(About this task): Begin at the line containing "cbs false])%list" in the data below and go on through the line containing "-- unfold alloc. cbv beta iota zeta.", repeating each line exactly; include both ends and no other line.

(Listed entries):
++++

(** C6 (counterexample).  After the close event with status code 401,
    session_7 is still in the result of getAllSessions (marked
    disconnected); only its credential blobs are gone. *)
Lemma close_401_session_still_listed :
  let w' := on_connection_update 0%nat "session_7" sample_callbacks (close_event 401)
              world_7_open in
  List.map (fun r => (sessionId r, isConnected r, connectionStatus r))
           (getAllSessions w')
  = [(JStr "session_7", JBool false, JStr "disconnected")]
  /\ credential_count "session_7" w' = 0%nat.
Proof. split; vm_compute; reflexivity. Qed.

(** ** Session manager: the 515 restart *)

Lemma attach_new_socket sid cbs s e w :
  ev s = Some e ->
  exists w',
    _setupConnectionHandler (next_handle w) sid cbs
      (set_connectionCallbacks (next_handle w) cbs
         (with_activeSockets (insert sid (next_handle w))
            (with_next_handle (S (next_handle w))
               (with_heap (insert (next_handle w) s) w))))
    = Some w'
    /\ registered_with_handler sid cbs (next_handle w) w'
    /\ storage w' = storage w /\ trace w' = trace w /\ timers w' = timers w.
Proof.
  intros He. unfold _setupConnectionHandler, set_connectionCallbacks. wsimpl.
  rewrite lookup_alter_eq, lookup_insert_eq. cbn [fmap option_fmap option_map ev].
  rewrite He. eexists. split; [reflexivity|].
  split; [|repeat split; reflexivity].
  split; [wsimpl; apply lookup_insert_eq|].
  wsimpl. rewrite lookup_insert_eq. do 2 eexists.
  split; [reflexivity|]. cbn. split; [reflexivity|].
  split; [apply List.in_or_app; right; now left|reflexivity].
Qed.

Lemma mark_disconnected_spec sid w :
  let w' := storage_updateSession sid upd_disconnected w in
  record_shows sid (storage w') (shows_status false "disconnected")
  /\ activeSockets w' = activeSockets w /\ heap w' = heap w
  /\ trace w' = trace w /\ timers w' = timers w.
Proof.
  cbv zeta. split; [|repeat split; reflexivity].
  intros r Hr. unfold storage_updateSession in Hr. wsimpl.
  now apply (update_then_read (clock w) sid upd_disconnected false "disconnected"
               (storage w) upd_disconnected_status r Hr).
Qed.

(** C7.  A close event with status code 515 on a session that is not handed
    off marks what can be read back for the session as reconnecting with
    detected = false, notifies the error callback, and schedules the
    reconnect with the fixed delay of 3000 ms, leaving socket and registry
    alone.  When that timer fires (in whatever state [w2] the manager is
    then): if no phone number can be read back from the persisted record,
    the provider is not called and the record is marked disconnected;
    otherwise the provider is asked for a connection with that phone number
    and allowPairing = false, and then a socket it returns is registered
    under the session with the state machine attached, while a null result
    or an exception marks the record disconnected. *)
Theorem close_515_reconnects :
  forall (h : handle) (sid : string) (cbs : callbacks) (err : error)
         (w : world) (c : conn_result) (w2 : world),
    sid ∉ handoffComplete w ->
    statusCode err = JNum 515 ->
    (let w' := on_connection_update h sid cbs (mkUpdate CClose (Some err)) w in
     record_shows sid (storage w')
       (fun r => shows_status false "reconnecting" r /\ detected r = JBool false)
     /\ trace w' = (trace w ++ error_notice cbs (Some err))%list
     /\ timers w' = (timers w ++ [TReconnect sid cbs 3000])%list
     /\ heap w' = heap w /\ activeSockets w' = activeSockets w)
    /\
    (let w3 := reconnect_after_515 c sid cbs w2 in
     (truthy (persisted_phone sid w2) = false ->
        trace w3 = trace w2
        /\ activeSockets w3 = activeSockets w2
        /\ record_shows sid (storage w3) (shows_status false "disconnected"))
     /\ (truthy (persisted_phone sid w2) = true ->
           trace w3 = (trace w2 ++ [EvCreateConnection sid (persisted_phone sid w2)
                                                       cbs false])%list
           /\ match c with
              | ConnSock s =>
                  (forall e, ev s = Some e ->
                     registered_with_handler sid cbs (next_handle w2) w3)
                  /\ (ev s = None ->
                        record_shows sid (storage w3) (shows_status false "disconnected"))
              | ConnNull | ConnThrow =>
                  record_shows sid (storage w3) (shows_status false "disconnected")
                  /\ activeSockets w3 = activeSockets w2
              end)).
Proof.
  intros h sid cbs err w c w2 Hni Hcode. split.
  - cbv zeta. rewrite on_close_code by assumption. rewrite Hcode.
    cbn [strict_eq Z.eqb Pos.eqb].
    destruct (notify_error_frame cbs (Some err)
                (storage_updateSession sid upd_reconnecting w))
      as (N1 & N2 & _ & N4 & N5 & _ & _ & _ & N9).
    wsimpl. rewrite N4, N9, N5, N1, N2.
    split; [|repeat split; reflexivity].
    intros r Hr. unfold storage_updateSession in Hr. wsimpl.
    destruct (update_then_read (clock w) sid upd_reconnecting false "reconnecting"
                (storage w) upd_reconnecting_status r Hr) as [A B].
    split; [exact A|]. now apply B.
  - cbv zeta. unfold reconnect_after_515. fold (persisted_phone sid w2).
    split.
    + intros Hp. rewrite Hp. cbn [negb].
      destruct (mark_disconnected_spec sid w2) as (A & B & _ & D & _).
      split; [exact D|]. split; [exact B|exact A].
    + intros Hp. rewrite Hp. cbn [negb].
      set (w1 := emit (EvCreateConnection sid (persisted_phone sid w2) cbs false) w2).
      destruct c as [s| |].
      * destruct (ev s) as [e|] eqn:He.
        -- destruct (attach_new_socket sid cbs s e w1 He) as (w' & Hw' & Hreg & _ & Htr & _).
           unfold alloc. cbv beta iota zeta.
           match goal with
           | |- context [match ?X with Some _ => _ | None => _ end] =>
               replace X with (Some w') by (symmetry; exact Hw')
           end.
           split; [exact Htr|]. split; [|discriminate].
           intros e0 _. exact Hreg.
        -- unfold alloc. cbv beta iota zeta.
           unfold _setupConnectionHandler, set_connectionCallbacks. wsimpl.
           rewrite lookup_alter_eq, lookup_insert_eq.
           cbn [fmap option_fmap option_map ev]. rewrite He.
           split; [reflexivity|]. split; [discriminate|]. intros _.
           apply mark_disconnected_spec.
      * destruct (mark_disconnected_spec sid w1) as (A & B & _ & D & _).
        split; [exact D|]. split; assumption.
      * destruct (mark_disconnected_spec sid w1) as (A & B & _ & D & _).
        split; [exact D|]. split; assumption.
Qed.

++++

(Answer space):
                                                       cbs false])%list
           /\ match c with
              | ConnSock s =>
                  (forall e, ev s = Some e ->
                     registered_with_handler sid cbs (next_handle w2) w3)
                  /\ (ev s = None ->
                        record_shows sid (storage w3) (shows_status false "disconnected"))
              | ConnNull | ConnThrow =>
                  record_shows sid (storage w3) (shows_status false "disconnected")
                  /\ activeSockets w3 = activeSockets w2
              end)).
Proof.
  intros h sid cbs err w c w2 Hni Hcode. split.
  - cbv zeta. rewrite on_close_code by assumption. rewrite Hcode.
    cbn [strict_eq Z.eqb Pos.eqb].
    destruct (notify_error_frame cbs (Some err)
                (storage_updateSession sid upd_reconnecting w))
      as (N1 & N2 & _ & N4 & N5 & _ & _ & _ & N9).
    wsimpl. rewrite N4, N9, N5, N1, N2.
    split; [|repeat split; reflexivity].
    intros r Hr. unfold storage_updateSession in Hr. wsimpl.
    destruct (update_then_read (clock w) sid upd_reconnecting false "reconnecting"
                (storage w) upd_reconnecting_status r Hr) as [A B].
    split; [exact A|]. now apply B.
  - cbv zeta. unfold reconnect_after_515. fold (persisted_phone sid w2).
    split.
    + intros Hp. rewrite Hp. cbn [negb].
      destruct (mark_disconnected_spec sid w2) as (A & B & _ & D & _).
      split; [exact D|]. split; [exact B|exact A].
    + intros Hp. rewrite Hp. cbn [negb].
      set (w1 := emit (EvCreateConnection sid (persisted_phone sid w2) cbs false) w2).
      destruct c as [s| |].
      * destruct (ev s) as [e|] eqn:He.
        -- destruct (attach_new_socket sid cbs s e w1 He) as (w' & Hw' & Hreg & _ & Htr & _).
           unfold alloc. cbv beta iota zeta.
           match goal with
           | |- context [match ?X with Some _ => _ | None => _ end] =>
               replace X with (Some w') by (symmetry; exact Hw')
           end.
           split; [exact Htr|]. split; [|discriminate].
           intros e0 _. exact Hreg.
        -- unfold alloc. cbv beta iota zeta.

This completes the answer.